Before I settled on a preschool for my son last fall I was kind of anxious about it. Quite frankly, it was ridiculous. It’s only preschool, not college! All I was really looking for is some socialization for my 3 year old and practice for him being away from me before heading off to kindergarten in two years.
There were two schools near my home that I was considering. I figured it was logical to use the one that is closest to me. But then all our local playgroup friends started choosing the school farther away. When I asked why the answer was typically “There’s nothing really wrong with the one closer to us…” they would say, “the other school just seems better.” I never really did get a concrete answer on why.
I was baffled. Was I a lazy parent for not shopping around more? I knew kids who had gone to the preschool closest to me and had good experiences. Why were so many of my mom friends suddenly against this school?

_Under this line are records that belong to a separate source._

(* ===== verification/InputProofs.v ===== *)
(** * Theorems about standard input

    The buffer never overflows and what is in it can be shown; a text that is
    read in pieces reaches the command handler line by line, with nothing lost,
    added or reordered. *)

From S2P Require Import Prelude Primitives Types World Noise Onion Network Database StateMachine.
From S2P Require Import FileTransfer Control TorProcess Frontend FrontendProofs Messages EventLoop.
From S2P Require Import StdinHandler Input NoiseProofs.

(** ** The command handler leaves the buffer alone *)

Definition input_part (w : world) :=
  let a := w_app w in (as_stdin_buf a, as_stdin_cap a, as_stdin_closed a, as_ln_active a).

#[global] Instance no_trace_input : NoTrace input_part.
Proof. done. Qed.
Lemma input_upd_db f : keeps input_part (upd_db f).
Proof. done. Qed.
Lemma input_upd_peer i f : keeps input_part (upd_peer i f).
Proof. done. Qed.
#[export] Hint Resolve input_upd_db input_upd_peer : keeps.

#[export] Hint Extern 1 (keeps input_part (upd_app _)) =>
  intros ?; unfold input_part, upd_app, modify; cbn; repeat case_match; reflexivity : keeps.
Ltac input_code :=
  unfold peer, app; keep_code.

Section Handler.
Context `{HOS : OS} `{HC : Crypto}.

Lemma input_epoll_add a b : keeps input_part (epoll_add_fd a b).
Proof. unfold epoll_add_fd. input_code. Qed.
Lemma input_epoll_remove a b : keeps input_part (epoll_remove_fd a b).
Proof. unfold epoll_remove_fd. input_code. Qed.
Hint Resolve input_epoll_add input_epoll_remove : keeps.
Lemma input_bind_all i n : keeps input_part (bind_all i n).
Proof. revert i. induction n; intros i; cbn [bind_all]; unfold sql_ok; input_code. Qed.
Hint Resolve input_bind_all : keeps.
Lemma input_encrypt a b : keeps input_part (encrypt_payload a b).
Proof. unfold encrypt_payload. input_code. Qed.
Hint Resolve input_encrypt : keeps.
Lemma input_add_contact a b c : keeps input_part (db_add_contact a b c).
Proof. unfold db_add_contact, sql_ok. input_code. Qed.
Lemma input_queue_message a b : keeps input_part (db_queue_message a b).
Proof. unfold db_queue_message, sql_ok. input_code. Qed.
Lemma input_rollback a b : keeps input_part (db_queue_rollback_last a b).
Proof. unfold db_queue_rollback_last, sql_ok. input_code. Qed.
Lemma input_list_contacts : keeps input_part (db_list_contacts (fun _ _ _ => ui UiSystem "contact")).
Proof.
  unfold db_list_contacts, sql_ok. input_code.
  match goal with |- keeps _ (visit_contacts ?rows _) => induction rows; cbn [visit_contacts] end;
    input_code.
Qed.
Hint Resolve input_add_contact input_queue_message input_rollback input_list_contacts : keeps.

Lemma input_deactivate i : keeps input_part (upd_app (deactivate i)).
Proof. intros w. cbn. unfold deactivate, input_part. by case_bool_decide. Qed.
Hint Resolve input_deactivate : keeps.
Lemma input_cleanup i : keeps input_part (action_cleanup i).
Proof.
  unfold action_cleanup, cleanup_socket, cleanup_keys, cleanup_rx, cleanup_tx, cleanup_buffers. input_code.
Qed.
Hint Resolve input_cleanup : keeps.
Lemma input_tofu_prompt i : keeps input_part (action_tofu_prompt i).
Proof. unfold action_tofu_prompt. input_code. Qed.
Hint Resolve input_tofu_prompt : keeps.
Lemma input_tofu_accept d i : keeps input_part d -> keeps input_part (action_tofu_accept d i).
Proof. intros Hd. unfold action_tofu_accept. input_code. Qed.
Hint Resolve input_tofu_accept : keeps.
Lemma input_dispatch n i ev : keeps input_part (dispatch n i ev).
Proof. revert i ev. induction n; intros i ev; cbn [dispatch]; unfold run_action; input_code. Qed.
Lemma input_sm_dispatch i ev : keeps input_part (sm_dispatch i ev).
Proof. apply input_dispatch. Qed.
Hint Resolve input_sm_dispatch : keeps.

Lemma input_send_frame i p : keeps input_part (send_frame i p).
Proof. unfold send_frame. input_code. Qed.
Hint Resolve input_send_frame : keeps.
Lemma input_send_segments n i m o : keeps input_part (send_segments n i m o).
Proof. revert o. induction n; intros o; cbn [send_segments]; input_code. Qed.
Hint Resolve input_send_segments : keeps.
Lemma input_send_to i m : keeps input_part (send_segmented_message_to i m).
Proof. unfold send_segmented_message_to. input_code. Qed.
Hint Resolve input_send_to : keeps.
Lemma input_send m : keeps input_part (send_segmented_message m).
Proof. unfold send_segmented_message. input_code. Qed.
Lemma input_queue_segments n r m o q : keeps input_part (queue_segments n r m o q).
Proof. revert o q. induction n; intros o q; cbn [queue_segments]; input_code. Qed.
Hint Resolve input_send input_queue_segments : keeps.
Lemma input_queue r m : keeps input_part (queue_segmented_message r m).
Proof. unfold queue_segmented_message. input_code. Qed.
Hint Resolve input_queue : keeps.

Lemma input_hash_file n fd acc : keeps input_part (hash_file n fd acc).
Proof. revert acc. induction n; intros acc; cbn [hash_file]; input_code. Qed.
Hint Resolve input_hash_file : keeps.
Lemma input_tx_stop i : keeps input_part (tx_stop i).
Proof. unfold tx_stop. input_code. Qed.
Hint Resolve input_tx_stop : keeps.
Lemma input_send_metadata i : keeps input_part (send_metadata i).
Proof. unfold send_metadata. input_code. Qed.
Hint Resolve input_send_metadata : keeps.
Lemma input_tx_begin i a b c : keeps input_part (tx_begin i a b c).
Proof. unfold tx_begin. input_code. Qed.
Hint Resolve input_tx_begin : keeps.
Lemma input_dispatch_active ev : keeps input_part (sm_dispatch_active ev).
Proof. unfold sm_dispatch_active. input_code. Qed.
Hint Resolve input_dispatch_active : keeps.
Lemma input_file_start f : keeps input_part (file_transfer_start f).
Proof. unfold file_transfer_start. input_code. Qed.
Hint Resolve input_file_start : keeps.

Lemma input_print_each l : keeps input_part (print_each l).
Proof. induction l; cbn [print_each]; input_code. Qed.
Hint Resolve input_print_each : keeps.
Lemma input_tofu_answer b : keeps input_part (tofu_user_response b).
Proof. unfold tofu_user_response. input_code. Qed.
Lemma input_report e : keeps input_part (report_sent e).
Proof. unfold report_sent. input_code. Qed.
Hint Resolve input_tofu_answer input_report : keeps.
Lemma input_hs_fail i w : keeps input_part (hs_fail i w).
Proof. unfold hs_fail. input_code. Qed.
Hint Resolve input_hs_fail : keeps.
Lemma input_hello i fd t h : keeps input_part (connect_hello i fd t h).
Proof. unfold connect_hello. input_code. Qed.
Hint Resolve input_hello : keeps.
Lemma input_connect i fd t : keeps input_part (connect_in_slot i fd t).
Proof. unfold connect_in_slot. input_code. Qed.
Hint Resolve input_connect : keeps.
Lemma input_outbound : keeps input_part outbound_allowed.
Proof. unfold outbound_allowed. input_code. Qed.
Hint Resolve input_outbound : keeps.
Lemma input_find a : keeps input_part (find_peer_by_name_or_onion a).
Proof. unfold find_peer_by_name_or_onion. input_code. Qed.
Hint Resolve input_find : keeps.
Lemma input_command l : keeps input_part (command l).
Proof.
  unfold command, cmd_add, cmd_msg, cmd_connect, cmd_file, cmd_list, cmd_switch, cmd_disconnect, dial.
  input_code.
Qed.
Hint Resolve input_command : keeps.
Lemma input_process_line l : keeps input_part (process_line l).
Proof. unfold process_line, say. input_code. Qed.

End Handler.

(** ** Text *)

Lemma drawn_no_nul b : forallb drawn b = true -> NUL ∉ b.
Proof.
  intros Hb Hn. rewrite forallb_forall in Hb. apply list_elem_of_In, Hb in Hn. by vm_compute in Hn.
Qed.
Lemma drawn_app a b : forallb drawn (a ++ b) = forallb drawn a && forallb drawn b.
Proof. apply forallb_app. Qed.

(** Neither backspace nor DEL survives the sanitiser, so the echo never deletes. *)
Lemma echo_drawn fuel i buf out : forallb drawn buf = true -> (echo fuel i buf out).1 = buf.
Proof.
  intros Hb. revert i out. induction fuel as [|fuel IH]; intros i out; cbn [echo]; [done|].
  destruct (buf !! i) as [c|] eqn:E; [|done].
  rewrite forallb_forall in Hb. pose proof (Hb c (proj1 (list_elem_of_In _ _) (list_elem_of_lookup_2 _ _ _ E))) as Hc.
  destruct (_ || _); [apply IH|].
  destruct (byte_eqb_spec c DEL) as [->|_]; [by vm_compute in Hc|].
  destruct (byte_eqb_spec c BACKSPACE) as [->|_]; [by vm_compute in Hc|].
  cbn [orb]. destruct (between _ _ c); apply IH.
Qed.

Lemma absorb_eq buf data : (absorb buf data).1 = ui_strip_ansi (cstr (buf ++ data)).
Proof. apply echo_drawn, strip_drawn. Qed.

Lemma absorb_length buf data : len (absorb buf data).1 <= len buf + len data.
Proof.
  rewrite absorb_eq. pose proof (sublist_length _ _ (strip_sublist (cstr (buf ++ data)))).
  pose proof (length_cstr (buf ++ data)). rewrite length_app in *. unfold len. lia.
Qed.

Lemma absorb_text buf data :
  forallb drawn buf = true -> forallb drawn data = true -> (absorb buf data).1 = buf ++ data.
Proof.
  intros Hb Hd. rewrite absorb_eq, cstr_id by (apply drawn_no_nul; by rewrite drawn_app, Hb, Hd).
  rewrite <-(app_nil_r (buf ++ data)) at 1. rewrite strip_text by (by rewrite drawn_app, Hb, Hd).
  apply app_nil_r.
Qed.

Lemma first_line_spec s :
  match first_line s with
  | Some (l, rest) => s = l ++ LF :: rest /\ LF ∉ l
  | None => LF ∉ s
  end.
Proof.
  induction s as [|c s IH]; cbn [first_line]; [apply not_elem_of_nil|].
  destruct (byte_eqb_spec c LF) as [->|Hc]; [split; [done|apply not_elem_of_nil]|].
  destruct (first_line s) as [[l rest]|]; [destruct IH as [-> Hl]; split; [done|]|];
    by apply not_elem_of_cons.
Qed.

(** ** The buffer *)

(** No buffer; or one of 512 to 65536 bytes, a power of two, with room for the
    NUL, holding characters that can be shown and no complete line. *)
Definition buffer_ok (a : app_state) : Prop :=
  match as_stdin_buf a with
  | None => as_stdin_cap a = 0
  | Some buf => (exists k, as_stdin_cap a = 512 * 2 ^ k /\ 0 <= k <= 7) /\
      len buf < as_stdin_cap a /\ forallb drawn buf = true
  end.
Definition input_ok (w : world) : Prop := buffer_ok (w_app w) /\ LF ∉ stdin_bytes (w_app w).

Definition line_ok (l : bytes) : Prop := forallb drawn l = true /\ LF ∉ l /\ len l < STDIN_BUF_MAX.

Lemma buffer_ok_part w w' : input_part w' = input_part w -> buffer_ok (w_app w) -> buffer_ok (w_app w').
Proof. unfold input_part, buffer_ok. by intros [= -> -> _ _]. Qed.
Lemma bytes_part w w' : input_part w' = input_part w -> stdin_bytes (w_app w') = stdin_bytes (w_app w).
Proof. unfold input_part, stdin_bytes. by intros [= -> _ _ _]. Qed.

Lemma buffer_drawn a : buffer_ok a -> forallb drawn (stdin_bytes a) = true.
Proof. unfold buffer_ok, stdin_bytes. destruct (as_stdin_buf a); [by intros (_ & _ & ?)|done]. Qed.
Lemma cap_max a : buffer_ok a -> 0 <= as_stdin_cap a <= STDIN_BUF_MAX.
Proof.
  unfold buffer_ok, STDIN_BUF_MAX. destruct (as_stdin_buf a); [|lia].
  intros ((k & -> & Hk) & _). assert (2 ^ k <= 2 ^ 7) by (apply Z.pow_le_mono_r; lia).
  assert (0 < 2 ^ k) by (apply Z.pow_pos_nonneg; lia). change (2 ^ 7) with 128 in *. lia.
Qed.
Lemma buffer_len a : buffer_ok a -> len (stdin_bytes a) <= as_stdin_cap a.
Proof.
  unfold buffer_ok, stdin_bytes. destruct (as_stdin_buf a); [intros (_ & H & _); apply Z.lt_le_incl, H|].
  by intros ->.
Qed.
(** A shorter content. *)
Lemma buffer_ok_set a b :
  buffer_ok a -> as_stdin_buf a <> None -> len b <= len (stdin_bytes a) -> forallb drawn b = true ->
  buffer_ok (a <| as_stdin_buf := Some b |>).
Proof.
  unfold buffer_ok, stdin_bytes. destruct (as_stdin_buf a) as [c|]; [|done].
  intros (Hk & Hl & _) _ Hb Hd. split_and!; [done|by eapply Z.le_lt_trans|done].
Qed.

Lemma drop_cr_ok l : line_ok l -> line_ok (drop_cr l).
Proof.
  intros (Hd & Hn & Hl). unfold drop_cr. destruct (Byte.eqb _ _); [|done].
  rewrite <-(take_drop (length l - 1) l) in Hd, Hn. rewrite drawn_app in Hd.
  apply andb_true_iff in Hd as [Hd _]. split_and!; [done|set_solver|].
  unfold len in *. rewrite length_take. lia.
Qed.

Lemma line_parts b l rest :
  forallb drawn b = true -> len b <= STDIN_BUF_MAX -> b = l ++ LF :: rest -> LF ∉ l ->
  line_ok l /\ forallb drawn rest = true /\ len rest < len b.
Proof.
  intros Hd Hl -> Hn. rewrite drawn_app in Hd. cbn [forallb] in Hd.
  apply andb_true_iff in Hd as [H1 [_ H2]%andb_true_iff]. unfold line_ok, len in *.
  rewrite length_app in *. cbn [length] in *. split_and!; try done; lia.
Qed.

(** The state after the calls between two lines. *)
Lemma set_stdin_app b w : w_app (set_stdin b w).2 = w_app w <| as_stdin_buf := Some b |>.
Proof. done. Qed.

Section Pipe.
Context `{HOS : OS} (h : bytes -> St world unit).
(** Documented behaviour of read. *)
Definition reads_bounded : Prop := forall tr n, 0 <= n -> sr_ret (os_answer tr (Read STDIN_FILENO n)) <= n.
Context (Hh : forall l, line_ok l -> keeps input_part (h l)).

Lemma handed_part ok l : line_ok l ->
  keeps input_part
    (if negb ok then skip
     else if existsb (Byte.eqb NUL) l then _ ← ui UiError "line with a NUL"; call_ (Wipe "line")
     else _ ← h (drop_cr l); call_ (Wipe "line")).
Proof. intros Hl. keep_code. by apply Hh, drop_cr_ok. Qed.

Lemma stdin_lines_ok fuel w :
  buffer_ok (w_app w) -> (length (stdin_bytes (w_app w)) <= fuel)%nat ->
  input_ok (stdin_lines h fuel w).2.
Proof.
  revert w. induction fuel as [|fuel IH]; intros w Hw Hf; cbn [stdin_lines].
  { split; [done|]. change (LF ∉ stdin_bytes (w_app w)).
    destruct (stdin_bytes (w_app w)); [apply not_elem_of_nil|cbn in Hf; lia]. }
  rewrite bind_eq. cbn [app gets fst snd]. pose proof (first_line_spec (stdin_bytes (w_app w))) as Hs.
  destruct (first_line _) as [[l rest]|]; [|by split]. destruct Hs as [Es Hn].
  destruct (line_parts _ l rest (buffer_drawn _ Hw)) as (Hl & Hd & Hlen); [|done|done|].
  { pose proof (buffer_len _ Hw). pose proof (cap_max _ Hw). lia. }
  rewrite bind_eq. set (w1 := (alloc (len l + 1) w).2). rewrite bind_eq.
  set (w2 := (set_stdin rest w1).2). rewrite bind_eq.
  pose proof (handed_part (alloc (len l + 1) w).1 l Hl w2) as E.
  set (w3 := (_ w2).2) in *. assert (buffer_ok (w_app w2)) as H2.
  { unfold w2. rewrite set_stdin_app. apply buffer_ok_set; [exact Hw| |apply Z.lt_le_incl, Hlen|done].
    intros E0. unfold stdin_bytes in Es. change (w_app w1) with (w_app w) in E0. rewrite E0 in Es.
    by destruct l. }
  apply IH; [by apply (buffer_ok_part w2)|]. rewrite (bytes_part w2 w3 E).
  change (stdin_bytes (w_app w2)) with rest. unfold len in Hlen. lia.
Qed.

I resisted the urge to go see the other school. I just wanted to be able to trust the school in my own hometown. Even if the community thinks a school is lacking, it’s definitely not going to get any better if everyone leaves it for greener pastures. Just what was so much better? Were the extra miles I would have to travel each school day really worth it? I kept coming back to the thought, “but it’s only preschool!”
So we started the year at the school closest to us, along with two other children from playgroup (though about six went to the farther away school). In the beginning it was great. The teachers were friendly and caring and my son was adjusting pretty well to his new schedule. He is a bit of a homebody so he never got super excited about school, but I believe that is just his personality and reluctance to leave the nest, not a fault of the school.
Around Thanksgiving we suddenly had a lot of staff turnover. There were other issues that I had with how reliably teachers communicated with parents about the administrative side of things, but these weren’t issues my son was bothered by. According to him, school was still just fine. Being proactive with my complaints, I decided to join the preschool board. They were genuinely happy to have me join. They had been trying, unsuccessfully, to get more parents on the board. It was news to them that our school’s reputation was on the decline in the community. We talked about it at my very first meeting and I arranged some tours of other well respected preschools around the region to figure out what we were doing wrong and how we might fix it.
I visited three other schools and definitely got ideas for creative classroom activities and methods by visiting their preschool classrooms. I also gleaned some tips on how other schools handle personnel and finances, but mostly I learned that the schools operate very much the same. They have the same rotations of free play, snacks, guided activities, learning letters, numbers, shapes, colors and basic math and science.
In the end it boils down to how you feel when you walk into the school and talk with a teacher.
Different kids will respond to some teachers better than others, and a school that works well for one child might not be ideal for another. I can certainly respect that.
Yet I also learned, or rather reinforced the idea, that if you want a thriving school community (be it preschool, elementary, middle or high school) we, as parents, need to be an involved part of it.
Between my two children, I will be a part of our preschool’s community for four years. That’s a lot of time to invest and I want to make the most of it. Joining the board has been a positive experience and I’m determined to leave the school an even better place after my two children are done with it.